How to complete this task: From the line with "(* ===== verification/ClientAuth.v ===== *)" to the line with "deployment, in which", retype every line exactly, including those two, and leave out the rest of the data below.
** Opening Data for review block **
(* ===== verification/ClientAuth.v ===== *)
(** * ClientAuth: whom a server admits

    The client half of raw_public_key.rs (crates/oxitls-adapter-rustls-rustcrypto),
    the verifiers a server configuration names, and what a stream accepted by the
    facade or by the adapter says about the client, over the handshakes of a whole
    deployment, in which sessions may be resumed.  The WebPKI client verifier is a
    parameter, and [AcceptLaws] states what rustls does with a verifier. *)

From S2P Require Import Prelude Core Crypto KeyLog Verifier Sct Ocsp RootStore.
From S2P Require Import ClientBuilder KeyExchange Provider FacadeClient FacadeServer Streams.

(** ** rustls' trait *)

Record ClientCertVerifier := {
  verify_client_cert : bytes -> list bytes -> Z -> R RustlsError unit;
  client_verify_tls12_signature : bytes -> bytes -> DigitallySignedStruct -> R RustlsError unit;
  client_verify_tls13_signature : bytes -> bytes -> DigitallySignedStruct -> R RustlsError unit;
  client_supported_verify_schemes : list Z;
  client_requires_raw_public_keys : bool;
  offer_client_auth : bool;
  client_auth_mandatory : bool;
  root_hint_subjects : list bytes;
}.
** Closing Data for review block **
** Opening Data for review block **
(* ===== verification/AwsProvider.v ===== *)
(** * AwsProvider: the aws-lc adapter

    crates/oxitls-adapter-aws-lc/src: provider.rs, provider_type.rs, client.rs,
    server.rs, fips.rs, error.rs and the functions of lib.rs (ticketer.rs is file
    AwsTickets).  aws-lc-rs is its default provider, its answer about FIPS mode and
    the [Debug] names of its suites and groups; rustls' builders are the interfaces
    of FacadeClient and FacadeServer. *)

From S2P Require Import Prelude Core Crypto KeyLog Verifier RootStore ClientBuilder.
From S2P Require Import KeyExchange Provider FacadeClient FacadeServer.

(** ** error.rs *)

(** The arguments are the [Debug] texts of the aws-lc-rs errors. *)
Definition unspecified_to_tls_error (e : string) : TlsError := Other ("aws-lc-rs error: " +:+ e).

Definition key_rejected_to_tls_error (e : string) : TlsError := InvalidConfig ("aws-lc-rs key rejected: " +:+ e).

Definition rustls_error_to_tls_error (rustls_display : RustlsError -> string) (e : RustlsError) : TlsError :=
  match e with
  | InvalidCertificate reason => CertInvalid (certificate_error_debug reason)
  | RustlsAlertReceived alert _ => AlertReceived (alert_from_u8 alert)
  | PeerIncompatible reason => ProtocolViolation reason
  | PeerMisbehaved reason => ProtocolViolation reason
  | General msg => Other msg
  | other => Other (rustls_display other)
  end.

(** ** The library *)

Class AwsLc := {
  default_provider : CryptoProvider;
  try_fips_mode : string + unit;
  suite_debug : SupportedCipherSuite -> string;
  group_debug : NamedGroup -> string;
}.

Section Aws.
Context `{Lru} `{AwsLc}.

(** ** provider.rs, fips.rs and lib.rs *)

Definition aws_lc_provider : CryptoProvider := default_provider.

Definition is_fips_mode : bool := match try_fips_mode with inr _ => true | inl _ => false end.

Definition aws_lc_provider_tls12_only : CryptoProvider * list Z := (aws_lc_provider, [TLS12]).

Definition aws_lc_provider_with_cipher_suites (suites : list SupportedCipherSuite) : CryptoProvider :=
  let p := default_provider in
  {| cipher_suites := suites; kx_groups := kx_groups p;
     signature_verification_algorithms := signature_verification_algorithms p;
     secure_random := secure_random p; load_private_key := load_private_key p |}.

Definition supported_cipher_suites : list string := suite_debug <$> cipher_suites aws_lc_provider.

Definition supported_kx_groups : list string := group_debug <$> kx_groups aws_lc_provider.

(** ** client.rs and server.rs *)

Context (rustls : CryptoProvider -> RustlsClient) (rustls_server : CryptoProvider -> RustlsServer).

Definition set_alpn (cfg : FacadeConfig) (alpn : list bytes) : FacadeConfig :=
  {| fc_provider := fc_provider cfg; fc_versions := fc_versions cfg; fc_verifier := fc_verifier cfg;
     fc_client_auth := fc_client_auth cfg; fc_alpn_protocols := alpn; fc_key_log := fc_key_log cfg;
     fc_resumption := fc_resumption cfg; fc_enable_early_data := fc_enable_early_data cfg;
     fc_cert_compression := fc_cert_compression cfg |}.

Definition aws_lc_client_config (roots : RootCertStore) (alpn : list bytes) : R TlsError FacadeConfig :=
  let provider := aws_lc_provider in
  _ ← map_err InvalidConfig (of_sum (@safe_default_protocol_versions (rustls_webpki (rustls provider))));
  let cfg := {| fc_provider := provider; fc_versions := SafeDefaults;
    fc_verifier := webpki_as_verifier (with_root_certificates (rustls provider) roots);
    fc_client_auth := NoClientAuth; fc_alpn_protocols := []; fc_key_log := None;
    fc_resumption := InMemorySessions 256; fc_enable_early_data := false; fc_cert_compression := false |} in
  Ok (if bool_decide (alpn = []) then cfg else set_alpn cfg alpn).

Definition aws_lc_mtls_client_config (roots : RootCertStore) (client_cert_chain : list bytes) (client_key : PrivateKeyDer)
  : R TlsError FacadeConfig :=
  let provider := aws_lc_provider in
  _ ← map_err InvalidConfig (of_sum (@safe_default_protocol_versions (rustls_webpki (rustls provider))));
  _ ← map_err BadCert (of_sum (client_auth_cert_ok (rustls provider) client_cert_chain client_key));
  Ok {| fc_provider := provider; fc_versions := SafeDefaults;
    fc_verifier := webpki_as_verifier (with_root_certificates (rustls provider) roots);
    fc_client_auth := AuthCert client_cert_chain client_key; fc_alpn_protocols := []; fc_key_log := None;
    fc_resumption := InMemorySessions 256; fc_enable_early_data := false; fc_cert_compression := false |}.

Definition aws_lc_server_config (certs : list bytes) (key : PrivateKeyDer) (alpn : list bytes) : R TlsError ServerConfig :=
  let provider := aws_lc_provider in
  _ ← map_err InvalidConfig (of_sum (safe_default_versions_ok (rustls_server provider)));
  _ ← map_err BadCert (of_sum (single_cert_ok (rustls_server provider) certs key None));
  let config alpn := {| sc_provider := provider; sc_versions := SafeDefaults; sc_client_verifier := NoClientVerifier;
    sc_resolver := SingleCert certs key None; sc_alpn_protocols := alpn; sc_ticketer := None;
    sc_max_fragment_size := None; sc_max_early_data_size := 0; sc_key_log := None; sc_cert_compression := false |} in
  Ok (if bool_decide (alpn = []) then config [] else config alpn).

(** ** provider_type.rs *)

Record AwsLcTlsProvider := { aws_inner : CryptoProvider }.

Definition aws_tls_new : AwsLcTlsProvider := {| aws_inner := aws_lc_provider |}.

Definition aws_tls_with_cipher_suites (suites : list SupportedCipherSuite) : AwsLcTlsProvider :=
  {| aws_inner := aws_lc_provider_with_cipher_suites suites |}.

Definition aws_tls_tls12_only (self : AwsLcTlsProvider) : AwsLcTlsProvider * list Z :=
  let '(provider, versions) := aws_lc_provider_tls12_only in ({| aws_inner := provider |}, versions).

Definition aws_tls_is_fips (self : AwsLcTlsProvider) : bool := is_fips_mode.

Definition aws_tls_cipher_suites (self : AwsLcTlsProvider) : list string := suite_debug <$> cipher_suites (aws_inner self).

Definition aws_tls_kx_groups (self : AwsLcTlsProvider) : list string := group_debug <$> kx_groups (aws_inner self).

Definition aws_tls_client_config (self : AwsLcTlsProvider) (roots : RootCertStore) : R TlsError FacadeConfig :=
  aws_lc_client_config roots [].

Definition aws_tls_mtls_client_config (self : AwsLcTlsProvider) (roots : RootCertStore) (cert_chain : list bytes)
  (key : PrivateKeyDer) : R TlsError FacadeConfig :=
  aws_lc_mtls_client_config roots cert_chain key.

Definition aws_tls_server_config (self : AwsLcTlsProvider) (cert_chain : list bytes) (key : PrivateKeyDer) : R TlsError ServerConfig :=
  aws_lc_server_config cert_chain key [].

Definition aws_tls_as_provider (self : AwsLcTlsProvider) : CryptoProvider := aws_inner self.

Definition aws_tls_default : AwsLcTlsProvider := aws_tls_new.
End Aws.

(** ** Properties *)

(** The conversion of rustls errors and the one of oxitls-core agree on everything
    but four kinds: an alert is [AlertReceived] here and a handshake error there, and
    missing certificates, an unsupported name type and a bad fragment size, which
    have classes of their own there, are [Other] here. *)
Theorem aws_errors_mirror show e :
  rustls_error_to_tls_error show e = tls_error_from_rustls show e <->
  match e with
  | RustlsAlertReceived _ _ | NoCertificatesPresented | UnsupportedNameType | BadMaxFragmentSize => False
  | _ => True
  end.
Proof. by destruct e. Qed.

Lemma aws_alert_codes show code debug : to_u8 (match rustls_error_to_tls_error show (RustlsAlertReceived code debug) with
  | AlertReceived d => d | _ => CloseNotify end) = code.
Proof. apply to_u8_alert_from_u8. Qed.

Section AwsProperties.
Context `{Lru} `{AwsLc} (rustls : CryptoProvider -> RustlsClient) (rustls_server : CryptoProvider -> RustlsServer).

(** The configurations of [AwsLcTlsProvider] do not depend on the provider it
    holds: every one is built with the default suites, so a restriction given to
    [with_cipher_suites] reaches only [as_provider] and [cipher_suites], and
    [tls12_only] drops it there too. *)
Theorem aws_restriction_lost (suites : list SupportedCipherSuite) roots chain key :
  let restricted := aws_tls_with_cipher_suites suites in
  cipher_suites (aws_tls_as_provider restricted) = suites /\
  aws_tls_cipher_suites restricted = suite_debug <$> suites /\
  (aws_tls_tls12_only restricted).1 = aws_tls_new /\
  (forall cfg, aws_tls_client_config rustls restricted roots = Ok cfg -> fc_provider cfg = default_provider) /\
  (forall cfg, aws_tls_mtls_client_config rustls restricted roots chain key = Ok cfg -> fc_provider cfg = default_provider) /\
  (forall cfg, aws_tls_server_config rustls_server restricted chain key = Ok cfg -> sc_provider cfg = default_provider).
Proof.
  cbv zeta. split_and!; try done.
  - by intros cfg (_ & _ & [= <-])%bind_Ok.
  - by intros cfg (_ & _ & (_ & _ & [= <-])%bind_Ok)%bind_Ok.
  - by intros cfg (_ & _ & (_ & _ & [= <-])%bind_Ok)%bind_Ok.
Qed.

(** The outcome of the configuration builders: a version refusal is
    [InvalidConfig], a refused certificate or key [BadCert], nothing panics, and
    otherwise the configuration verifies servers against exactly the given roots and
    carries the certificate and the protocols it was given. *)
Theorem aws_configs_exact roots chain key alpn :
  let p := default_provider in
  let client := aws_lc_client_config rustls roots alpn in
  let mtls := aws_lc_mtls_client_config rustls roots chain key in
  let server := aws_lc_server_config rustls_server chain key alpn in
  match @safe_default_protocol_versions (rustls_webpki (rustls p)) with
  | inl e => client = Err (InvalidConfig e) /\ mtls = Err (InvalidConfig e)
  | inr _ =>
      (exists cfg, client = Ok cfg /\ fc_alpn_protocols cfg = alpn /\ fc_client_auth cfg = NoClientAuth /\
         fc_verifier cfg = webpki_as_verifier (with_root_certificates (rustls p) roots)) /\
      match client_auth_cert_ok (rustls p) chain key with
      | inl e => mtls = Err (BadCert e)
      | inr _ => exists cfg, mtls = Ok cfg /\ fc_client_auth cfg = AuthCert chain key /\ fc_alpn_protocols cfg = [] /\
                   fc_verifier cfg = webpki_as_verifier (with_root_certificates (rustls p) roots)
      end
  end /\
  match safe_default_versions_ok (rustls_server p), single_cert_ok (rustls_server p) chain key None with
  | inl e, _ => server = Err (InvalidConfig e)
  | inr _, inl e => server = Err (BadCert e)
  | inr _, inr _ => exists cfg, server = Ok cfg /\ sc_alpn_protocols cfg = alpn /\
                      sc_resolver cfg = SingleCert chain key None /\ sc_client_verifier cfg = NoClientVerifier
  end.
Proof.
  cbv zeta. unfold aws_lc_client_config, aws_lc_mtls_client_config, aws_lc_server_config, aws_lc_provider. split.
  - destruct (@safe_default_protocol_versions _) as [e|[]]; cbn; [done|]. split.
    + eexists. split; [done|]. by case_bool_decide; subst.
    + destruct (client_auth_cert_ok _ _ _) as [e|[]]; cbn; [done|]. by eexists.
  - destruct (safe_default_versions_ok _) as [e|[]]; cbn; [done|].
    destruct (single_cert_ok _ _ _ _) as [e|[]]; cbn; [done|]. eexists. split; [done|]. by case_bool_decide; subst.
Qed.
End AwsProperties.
** Closing Data for review block **
Solution to this exercise:
(* ===== verification/ClientAuth.v ===== *)
(** * ClientAuth: whom a server admits

    The client half of raw_public_key.rs (crates/oxitls-adapter-rustls-rustcrypto),
    the verifiers a server configuration names, and what a stream accepted by the
    facade or by the adapter says about the client, over the handshakes of a whole
    deployment, in which sessions may be resumed.  The WebPKI client verifier is a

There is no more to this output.